- _TASK TO COMPLETE_
Stop after the line containing "match ps with"; retype every line of the data before it exactly, starting from the first.

DATASET RECORDS: Begin

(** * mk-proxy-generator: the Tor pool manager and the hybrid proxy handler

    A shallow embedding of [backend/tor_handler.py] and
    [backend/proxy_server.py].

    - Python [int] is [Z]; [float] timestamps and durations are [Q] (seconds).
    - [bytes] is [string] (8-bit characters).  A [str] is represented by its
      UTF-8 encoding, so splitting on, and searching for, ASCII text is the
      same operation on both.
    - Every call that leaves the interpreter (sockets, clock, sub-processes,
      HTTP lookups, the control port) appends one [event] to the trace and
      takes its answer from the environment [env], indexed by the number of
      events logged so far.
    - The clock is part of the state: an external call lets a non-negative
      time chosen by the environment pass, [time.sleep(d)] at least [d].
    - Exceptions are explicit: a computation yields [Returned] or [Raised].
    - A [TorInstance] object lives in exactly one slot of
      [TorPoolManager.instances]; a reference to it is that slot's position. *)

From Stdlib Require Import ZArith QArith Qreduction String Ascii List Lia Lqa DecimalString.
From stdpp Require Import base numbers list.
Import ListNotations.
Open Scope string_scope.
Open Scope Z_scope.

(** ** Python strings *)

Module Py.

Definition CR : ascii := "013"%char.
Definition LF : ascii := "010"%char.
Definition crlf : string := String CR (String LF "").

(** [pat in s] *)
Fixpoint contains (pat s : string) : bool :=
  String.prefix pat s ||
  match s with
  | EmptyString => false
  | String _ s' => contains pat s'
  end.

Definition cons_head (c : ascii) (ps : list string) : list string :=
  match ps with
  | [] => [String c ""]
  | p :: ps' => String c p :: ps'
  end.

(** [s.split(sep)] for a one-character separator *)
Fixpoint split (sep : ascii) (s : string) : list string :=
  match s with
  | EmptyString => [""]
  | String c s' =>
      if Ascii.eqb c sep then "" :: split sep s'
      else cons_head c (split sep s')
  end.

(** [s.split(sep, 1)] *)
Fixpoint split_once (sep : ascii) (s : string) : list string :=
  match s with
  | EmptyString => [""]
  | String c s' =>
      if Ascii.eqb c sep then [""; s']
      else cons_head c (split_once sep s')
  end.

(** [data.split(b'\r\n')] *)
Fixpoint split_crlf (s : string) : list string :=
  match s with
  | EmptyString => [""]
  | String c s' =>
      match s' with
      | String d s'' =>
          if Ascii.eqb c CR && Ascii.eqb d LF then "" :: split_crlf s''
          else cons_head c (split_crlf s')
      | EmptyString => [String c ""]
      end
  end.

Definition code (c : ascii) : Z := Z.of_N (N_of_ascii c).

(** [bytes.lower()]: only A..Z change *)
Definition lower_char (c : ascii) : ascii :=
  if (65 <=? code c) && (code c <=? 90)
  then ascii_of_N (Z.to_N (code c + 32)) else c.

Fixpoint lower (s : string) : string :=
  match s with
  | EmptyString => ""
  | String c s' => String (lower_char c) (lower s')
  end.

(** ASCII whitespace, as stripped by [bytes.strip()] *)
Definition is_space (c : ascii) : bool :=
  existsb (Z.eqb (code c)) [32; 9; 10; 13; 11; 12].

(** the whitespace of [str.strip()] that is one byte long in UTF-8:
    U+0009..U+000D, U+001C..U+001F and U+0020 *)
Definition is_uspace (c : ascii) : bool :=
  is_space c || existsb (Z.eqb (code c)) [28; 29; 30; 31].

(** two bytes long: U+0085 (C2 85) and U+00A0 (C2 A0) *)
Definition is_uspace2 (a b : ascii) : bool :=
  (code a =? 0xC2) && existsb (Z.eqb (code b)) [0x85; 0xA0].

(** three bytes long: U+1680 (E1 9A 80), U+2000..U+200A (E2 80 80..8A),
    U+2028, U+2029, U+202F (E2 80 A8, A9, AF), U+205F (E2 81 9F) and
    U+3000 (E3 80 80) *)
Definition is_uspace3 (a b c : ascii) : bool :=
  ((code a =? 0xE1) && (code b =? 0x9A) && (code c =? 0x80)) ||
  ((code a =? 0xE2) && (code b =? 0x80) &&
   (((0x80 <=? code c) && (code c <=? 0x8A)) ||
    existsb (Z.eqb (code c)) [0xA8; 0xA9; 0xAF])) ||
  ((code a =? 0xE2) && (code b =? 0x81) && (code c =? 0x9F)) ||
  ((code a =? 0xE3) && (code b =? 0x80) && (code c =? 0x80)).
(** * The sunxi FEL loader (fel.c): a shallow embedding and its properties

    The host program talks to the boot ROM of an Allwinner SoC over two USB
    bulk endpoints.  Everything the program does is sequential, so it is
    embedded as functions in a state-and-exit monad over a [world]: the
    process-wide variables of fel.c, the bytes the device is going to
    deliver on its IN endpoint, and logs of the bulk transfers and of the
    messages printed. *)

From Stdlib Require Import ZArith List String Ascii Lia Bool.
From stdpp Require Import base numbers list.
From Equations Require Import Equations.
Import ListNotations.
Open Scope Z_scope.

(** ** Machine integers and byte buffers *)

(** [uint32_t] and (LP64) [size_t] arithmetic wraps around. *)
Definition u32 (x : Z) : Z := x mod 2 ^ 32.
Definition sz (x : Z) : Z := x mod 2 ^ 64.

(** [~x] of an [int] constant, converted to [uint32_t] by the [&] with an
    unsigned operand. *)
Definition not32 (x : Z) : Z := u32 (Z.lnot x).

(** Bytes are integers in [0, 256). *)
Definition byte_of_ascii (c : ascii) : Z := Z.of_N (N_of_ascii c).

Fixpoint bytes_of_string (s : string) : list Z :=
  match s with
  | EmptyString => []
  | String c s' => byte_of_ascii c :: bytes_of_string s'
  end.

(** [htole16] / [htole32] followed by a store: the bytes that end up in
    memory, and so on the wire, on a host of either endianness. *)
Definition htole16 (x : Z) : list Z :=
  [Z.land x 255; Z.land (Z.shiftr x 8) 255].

DATASET RECORDS: End

- _TASK SOLUTION_
(** * mk-proxy-generator: the Tor pool manager and the hybrid proxy handler

    A shallow embedding of [backend/tor_handler.py] and
    [backend/proxy_server.py].

    - Python [int] is [Z]; [float] timestamps and durations are [Q] (seconds).
    - [bytes] is [string] (8-bit characters).  A [str] is represented by its
      UTF-8 encoding, so splitting on, and searching for, ASCII text is the
      same operation on both.
    - Every call that leaves the interpreter (sockets, clock, sub-processes,
      HTTP lookups, the control port) appends one [event] to the trace and
      takes its answer from the environment [env], indexed by the number of
      events logged so far.
    - The clock is part of the state: an external call lets a non-negative
      time chosen by the environment pass, [time.sleep(d)] at least [d].
    - Exceptions are explicit: a computation yields [Returned] or [Raised].
    - A [TorInstance] object lives in exactly one slot of
      [TorPoolManager.instances]; a reference to it is that slot's position. *)

From Stdlib Require Import ZArith QArith Qreduction String Ascii List Lia Lqa DecimalString.
From stdpp Require Import base numbers list.
Import ListNotations.
Open Scope string_scope.
Open Scope Z_scope.

(** ** Python strings *)

Module Py.

Definition CR : ascii := "013"%char.
Definition LF : ascii := "010"%char.
Definition crlf : string := String CR (String LF "").

(** [pat in s] *)
Fixpoint contains (pat s : string) : bool :=
  String.prefix pat s ||
  match s with
  | EmptyString => false
  | String _ s' => contains pat s'
  end.

Definition cons_head (c : ascii) (ps : list string) : list string :=
  match ps with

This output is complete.